Time-resolved analysis of strong-field induced plasmon oscillations in metal clusters by spectral interferometry with few-cycle laser fields

TL;DR

This paper introduces a spectral interferometry method for real-time imaging of plasmon oscillations in metal clusters, achieving sub-femtosecond resolution to study ultrafast electron dynamics under strong laser fields.

Contribution

It presents a novel nonlinear spectral interferometry technique for ultrafast imaging of plasmon oscillations in gas phase metal clusters, enabling detailed analysis of their dynamics.

Findings

Plasmon period and lifetime can be extracted with sub-fs resolution.

The method reveals increase of plasmon lifetime with laser intensity.

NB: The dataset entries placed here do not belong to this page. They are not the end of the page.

(** A request to read a collection of an app, as a list or by identifier, and what it
    does with the outcome. *)
Definition route_of (app entity : string) (user correlation : uuid) (action : string) (route : Procs.Op PWorld Fate (result ApiError JsonValue)) : Prop :=
  (∃ params, action = "list" ∧ route = list_public debug_error parse_public role_name rls parse_json app entity params user correlation)
  ∨ (∃ id, action = "read" ∧ route = get_public debug_error parse_public role_name rls app entity id user correlation).
Lemma route_runs app entity user correlation action route w l w' v :
  route_of app entity user correlation action route → oruns penv route w l w' (Ok v) →
  ∃ l1 l2 w1 ex provider target op mode data (k : result string JsonValue → result ApiError JsonValue), l = l1 ++ l2 ∧ runs pstep (direct app entity action user) (pst w) (pst w1) (Ok (ex, provider, target))
    ∧ oruns penv (execute ex provider op target data correlation (λ r, Done (k r))) w1 l2 w' (Ok v)
    ∧ (∀ own, mode_of own op = Some (action, mode)) ∧ ∀ r, k r = Ok v → r = Ok v.
Proof.
  intros Hroute Hr.
  assert (∃ kr, route = lift_p (direct app entity action user) kr ∧ ∀ res w1 l2, oruns penv (kr res) w1 l2 w' (Ok v) →
            ∃ ex provider target op mode data (k : result string JsonValue → result ApiError JsonValue), res = Ok (ex, provider, target)
              ∧ oruns penv (execute ex provider op target data correlation (λ r, Done (k r))) w1 l2 w' (Ok v)
              ∧ (∀ own, mode_of own op = Some (action, mode)) ∧ ∀ r, k r = Ok v → r = Ok v) as (kr & -> & Hk).
  { destruct Hroute as [[params [-> ->]]|[id [-> ->]]]; eexists; (split; [reflexivity|]); intros [[[ex provider] target]|e] w1 l2 Hk;
      try (by apply oruns_done_inv in Hk as [? _]).
    - destruct (public_query parse_json params) as [q|e]; [|by apply oruns_done_inv in Hk as [? _]].
      exists ex, provider, target, "findPage", PubPage, (JObject q), (map_err Forbidden). split_and!; [done|done|done|]. by intros r ?%map_err_ok_iff.
    - exists ex, provider, target, "read", PubOne, (JObject [("id", JString id)]),
        (λ r, let? v := map_err Forbidden r in if is_null v then Err (NotFound "record not found") else Ok v). split_and!; [done|done|done|].
      intros r Hv. apply bind_ok_iff in Hv as (v' & Hv' & Hv). apply map_err_ok_iff in Hv'. destruct (is_null v'); [done|]. congruence. }
  unfold lift_p in Hr. eapply (oruns_lift_op pst set_pst up _ _ pstep (λ _, True)) in Hr; [|done|exact (penv_pst debug_error parse_public)|done|done].
  destruct Hr as (l1 & l2 & w1 & a & -> & _ & Hr & Ha). destruct (Hk _ _ _ Hr) as (ex & provider & target & op & mode & data & k & -> & Hx & Hm & Hv).
  destruct Ha as [?|Ha]; [done|]. by exists l1, l2, w1, ex, provider, target, op, mode, data, k.
Qed.

(** [C26] What anyone is answered at the public address of a collection is published:
    the app's manifest declared that collection public under a publication, and the
    answer is read under that publication of the app, approved and current when it was
    read, showing of the records within its predicate only its fields. *)
Theorem anonymous_answer_is_declared_and_approved app entity user correlation action route w l w' v :
  PInv (pst w) → Core (px (pst w)) → Live (px (pst w)) → route_of app entity user correlation action route → oruns penv route w l w' (Ok v) →
  ∃ y name p mode ra before after, rtc pstep (pst w) y ∧ public_declaration parse_public app entity action y = Ok name
    ∧ pub_name (frozen p) = name ∧ ap_consumer_app (approved p) = app ∧ action ∈ pub_actions (frozen p)
    ∧ In (before, after) l ∧ lock_in_tx debug_error parse_public (pst before) p = Ok tt ∧ under_grant p action ra (px (pst before))
    ∧ (∀ f, f ∈ ra_fields ra → f ∈ pub_fields (frozen p)) ∧ shows p mode (ra_fields ra) (pdata before) v.
Proof.
  intros HI HC HL Hroute Hr. destruct (route_runs _ _ _ _ _ _ _ _ _ _ Hroute Hr) as (l1 & l2 & w1 & ex & provider & target & op & mode & data & k & -> & Hd & Hx & Hm & Hk).
  apply direct_ok in Hd as (Hsteps & y & name & p & Hy & Hdecl & Hps & Hn & Ha); [|done].
  assert (rtc (xstep (parse_contract parse_public)) (px (pst w)) (px (pst w1))) as Hxs.
  { clear -Hsteps. induction Hsteps as [|s s1 s2 Hs _ IH]; [done|]. etrans; [by eapply pstep_px|exact IH]. }
  destruct (xsteps_inv _ _ _ Hxs HC HL) as [HC1 HL1].
  apply oruns_execute in Hx as (l3 & l4 & w2 & res & -> & Hdone & _ & _ & Hc); [|done|done]. apply oruns_done_inv in Hdone as (Hres & -> & _).
  rewrite (Hk res (eq_sym Hres)) in Hc. destruct Hc as (action' & mode' & p' & ra & l0 & w0 & mid & before & after & tail & Hm' & Hsel & -> & Hsv).
  rewrite Hm in Hm'. injection Hm' as <- <-. destruct (select_ok _ _ _ _ _ Hsel) as (Hin & Hs & _). rewrite Hps in Hin. apply list_elem_of_singleton in Hin as ->.
  destruct Hsv as [Hlock Hg Hsub Hans _]. unfold serves in Hs. bool_hyps. exists y, name, p, mode, ra, before, after. split_and!; try done.
  - apply in_or_app. right. rewrite app_nil_r. apply in_or_app. right. right. apply in_or_app. right. by left.
  - by eapply answered_shows.
Qed.
End Answers.

Module PublicReadExamples.
Import RecordExamples CrossAppExamples PublicationExamples CrossOps.CrossOpExamples.
#[local] Existing Instance toy_parsers.
#[local] Existing Instance toy_postgres.
#[local] Existing Instance CollectionExamples.toy_collation.
Definition parse_object (_ : string) : option JsonValue := Some (JObject []).
Definition pw0 : PWorld := {| pst := p_approved; pdata := toy_tables; reads := []; permits := PUBLIC_READS |}.
Notation envs := (penv debug read_manifest).
Lemma installed_inv : Core x_installed ∧ Live x_installed.
Proof. exact (xsteps_inv parse _ _ steps_installed (proj1 (start_inv y0)) (proj2 (start_inv y0))). Qed.
Notation resolving := (resolve debug read_manifest "crm" ["people"] "anyone").
Definition executing (ex : Execution) (id : string) : Procs.Op PWorld Fate (result string JsonValue) :=
  execute debug read_manifest role_of everything ex "crm" "read" "person" (JObject [("id", JString id)]) "c1" Done.
Definition resolved : Execution :=
  {| ex_consumer_app := "crm"; ex_installation := "i1"; ex_principal := "anyone"; ex_publications := [capability] |}.

Lemma resolved_execution_is_unambiguous_witness :
  ∃ s ex p, exec 9 resolving p_approved = Some (s, Ok ex) ∧ select_publication ex "crm" "person" "list" = Ok p ∧ pub_name (frozen p) ∈ ["people"].
Proof.
  destruct (exec 9 resolving p_approved) as [[s [ex|e]]|] eqn:E.
  - destruct (resolved_execution_is_unambiguous debug read_manifest "crm" ["people"] "anyone" p_approved s ex "crm" "person" "list" approved_inv
                (exec_runs steps 9 resolving p_approved s (Ok ex) E)) as [Hn|(p & Hp & Hin)]; [|exists s, ex, p; split; [reflexivity|split; [exact Hp|exact Hin]]].
    exfalso. apply (f_equal (λ o, match o with Some (_, Ok ex) => is_ok (select_publication ex "crm" "person" "list") | _ => false end)) in E.
    cbv beta iota in E. rewrite Hn in E. vm_compute in E. discriminate E.
  - exfalso. apply (f_equal (λ o, match o with Some (_, Ok _) => true | _ => false end)) in E. vm_compute in E. discriminate E.
  - exfalso. apply (f_equal (λ o, match o with Some (_, Ok _) => true | _ => false end)) in E. vm_compute in E. discriminate E.
Defined.
Definition answer_of (o : option (list (PWorld * PWorld) * PWorld * result string JsonValue)) : option JsonValue :=
  match o with Some (_, _, Ok v) => Some v | _ => None end.
Lemma public_answer_is_published_witness :
  ∃ l w' p mode ra before, alone 9 fine (executing resolved "u1") pw0 = Some (l, w', Ok (JObject [("name", JString "ada")]))
    ∧ p = capability ∧ lock_in_tx debug read_manifest (pst before) p = Ok tt ∧ shows p mode (ra_fields ra) (pdata before) (JObject [("name", JString "ada")]).
Proof.
  destruct (alone 9 fine (executing resolved "u1") pw0) as [[[l w'] [v|e]]|] eqn:Hr.
  - assert (v = JObject [("name", JString "ada")]) as -> by (apply (f_equal answer_of) in Hr; vm_compute in Hr; congruence).
    destruct (public_answer_is_published debug read_manifest role_of everything resolved "crm" "read" "person" (JObject [("id", JString "u1")]) "c1" pw0 l w'
                (JObject [("name", JString "ada")]) (proj1 installed_inv) (proj2 installed_inv) (alone_runs envs 9 fine (executing resolved "u1") pw0 l w' _ Hr))
      as (p & action & mode & ra & l0 & w0 & mid & before & after & tail & _ & Hin & _ & _ & _ & Hl & _ & _ & Hs & _).
    exists l, w', p, mode, ra, before. split; [reflexivity|]. split; [|split; [exact Hl|exact Hs]].
    apply list_elem_of_singleton in Hin. exact Hin.
  - exfalso. apply (f_equal answer_of) in Hr. vm_compute in Hr. discriminate Hr.
  - exfalso. apply (f_equal answer_of) in Hr. vm_compute in Hr. discriminate Hr.
Defined.
Definition busy : PWorld := set_permits 1 pw0.
Definition refused_query : Procs.Op PWorld Fate (result string JsonValue) :=
  execute debug read_manifest role_of everything resolved "crm" "list" "person" (JObject [("age", JNull)]) "c2" Done.
Lemma public_read_only_audits_witness : ∃ l w' e, alone 9 fine refused_query busy = Some (l, w', Err e) ∧ Forall harmless l ∧ net_permits l = 0%Z.
Proof.
  destruct (alone 9 fine refused_query busy) as [[[l w'] [v|e]]|] eqn:Hr.
  - exfalso. apply (f_equal answer_of) in Hr. vm_compute in Hr. discriminate Hr.
  - destruct (public_read_only_audits debug read_manifest role_of everything resolved "crm" "list" "person" (JObject [("age", JNull)]) "c2" busy l w' (Err e)
                (proj1 installed_inv) (proj2 installed_inv) (alone_runs envs 9 fine refused_query busy l w' (Err e) Hr)) as (Hh & Hn & _).
    exists l, w', e. split; [reflexivity|]. split; [exact Hh|exact Hn].
  - exfalso. apply (f_equal (λ o, match o with Some _ => true | None => false end)) in Hr. vm_compute in Hr. discriminate Hr.
Defined.
Notation reading := (get_public debug read_manifest role_of everything "crm" "person" "u1" "anyone" "c1").
Lemma anonymous_answer_is_declared_and_approved_witness :
  ∃ l w' v p, alone 12 fine reading pw0 = Some (l, w', Ok v) ∧ pub_name (frozen p) = "people" ∧ "read" ∈ pub_actions (frozen p).
Proof.
  destruct (alone 12 fine reading pw0) as [[[l w'] [v|e]]|] eqn:Hr.
  - assert (route_of debug read_manifest role_of everything parse_object "crm" "person" "anyone" "c1" "read" reading) as Hroute
      by (right; exists "u1"; split; reflexivity).
    destruct (anonymous_answer_is_declared_and_approved debug read_manifest role_of everything parse_object "crm" "person" "anyone" "c1" "read" reading
                pw0 l w' v approved_inv (proj1 installed_inv) (proj2 installed_inv) Hroute (alone_runs envs 12 fine reading pw0 l w' (Ok v) Hr))
      as (y & name & p & mode & ra & before & after & _ & Hd & Hn & _ & Hact & _). exists l, w', v, p. split; [reflexivity|]. split; [|exact Hact].
    rewrite Hn. unfold public_declaration in Hd. apply bind_ok_iff in Hd as (m & Hm & Hd).
    destruct (apps (base (px y)) !! "crm") as [a|]; [|discriminate Hm]. injection Hm as <-. vm_compute in Hd. congruence.
  - exfalso. apply (f_equal (λ o, match o with Some (_, _, Ok _) => true | _ => false end)) in Hr. vm_compute in Hr. discriminate Hr.
  - exfalso. apply (f_equal (λ o, match o with Some (_, _, Ok _) => true | _ => false end)) in Hr. vm_compute in Hr. discriminate Hr.
Defined.
End PublicReadExamples.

Access to nonlinear response effects like ionization-induced contraction.

Abstract

We propose a scheme for ultrafast real-time imaging of laser-induced collective electron oscillations (Mie plasmons) in gas phase metal clusters by interferometrically stable scanning of two intense few-cycle optical laser pulses. The feasibility of our nonlinear spectral interferometry method with experimentally accessible observables is tested in a theoretical case study on simple-metal clusters (Na$_{147}$). The results show that the plasmon period and lifetime as well as the phase and relative amplitude of the collective electron motion can be extracted with sub-fs resolution. The access to nonlinear response effects, as the demonstrated increase of the plasmon lifetime with laser intensity due to ionization-induced contraction of the electron cloud, opens up vast opportunities for interrogating ultrafast many-particle dynamics in nanosystems under strong laser fields with unprecedented resolution.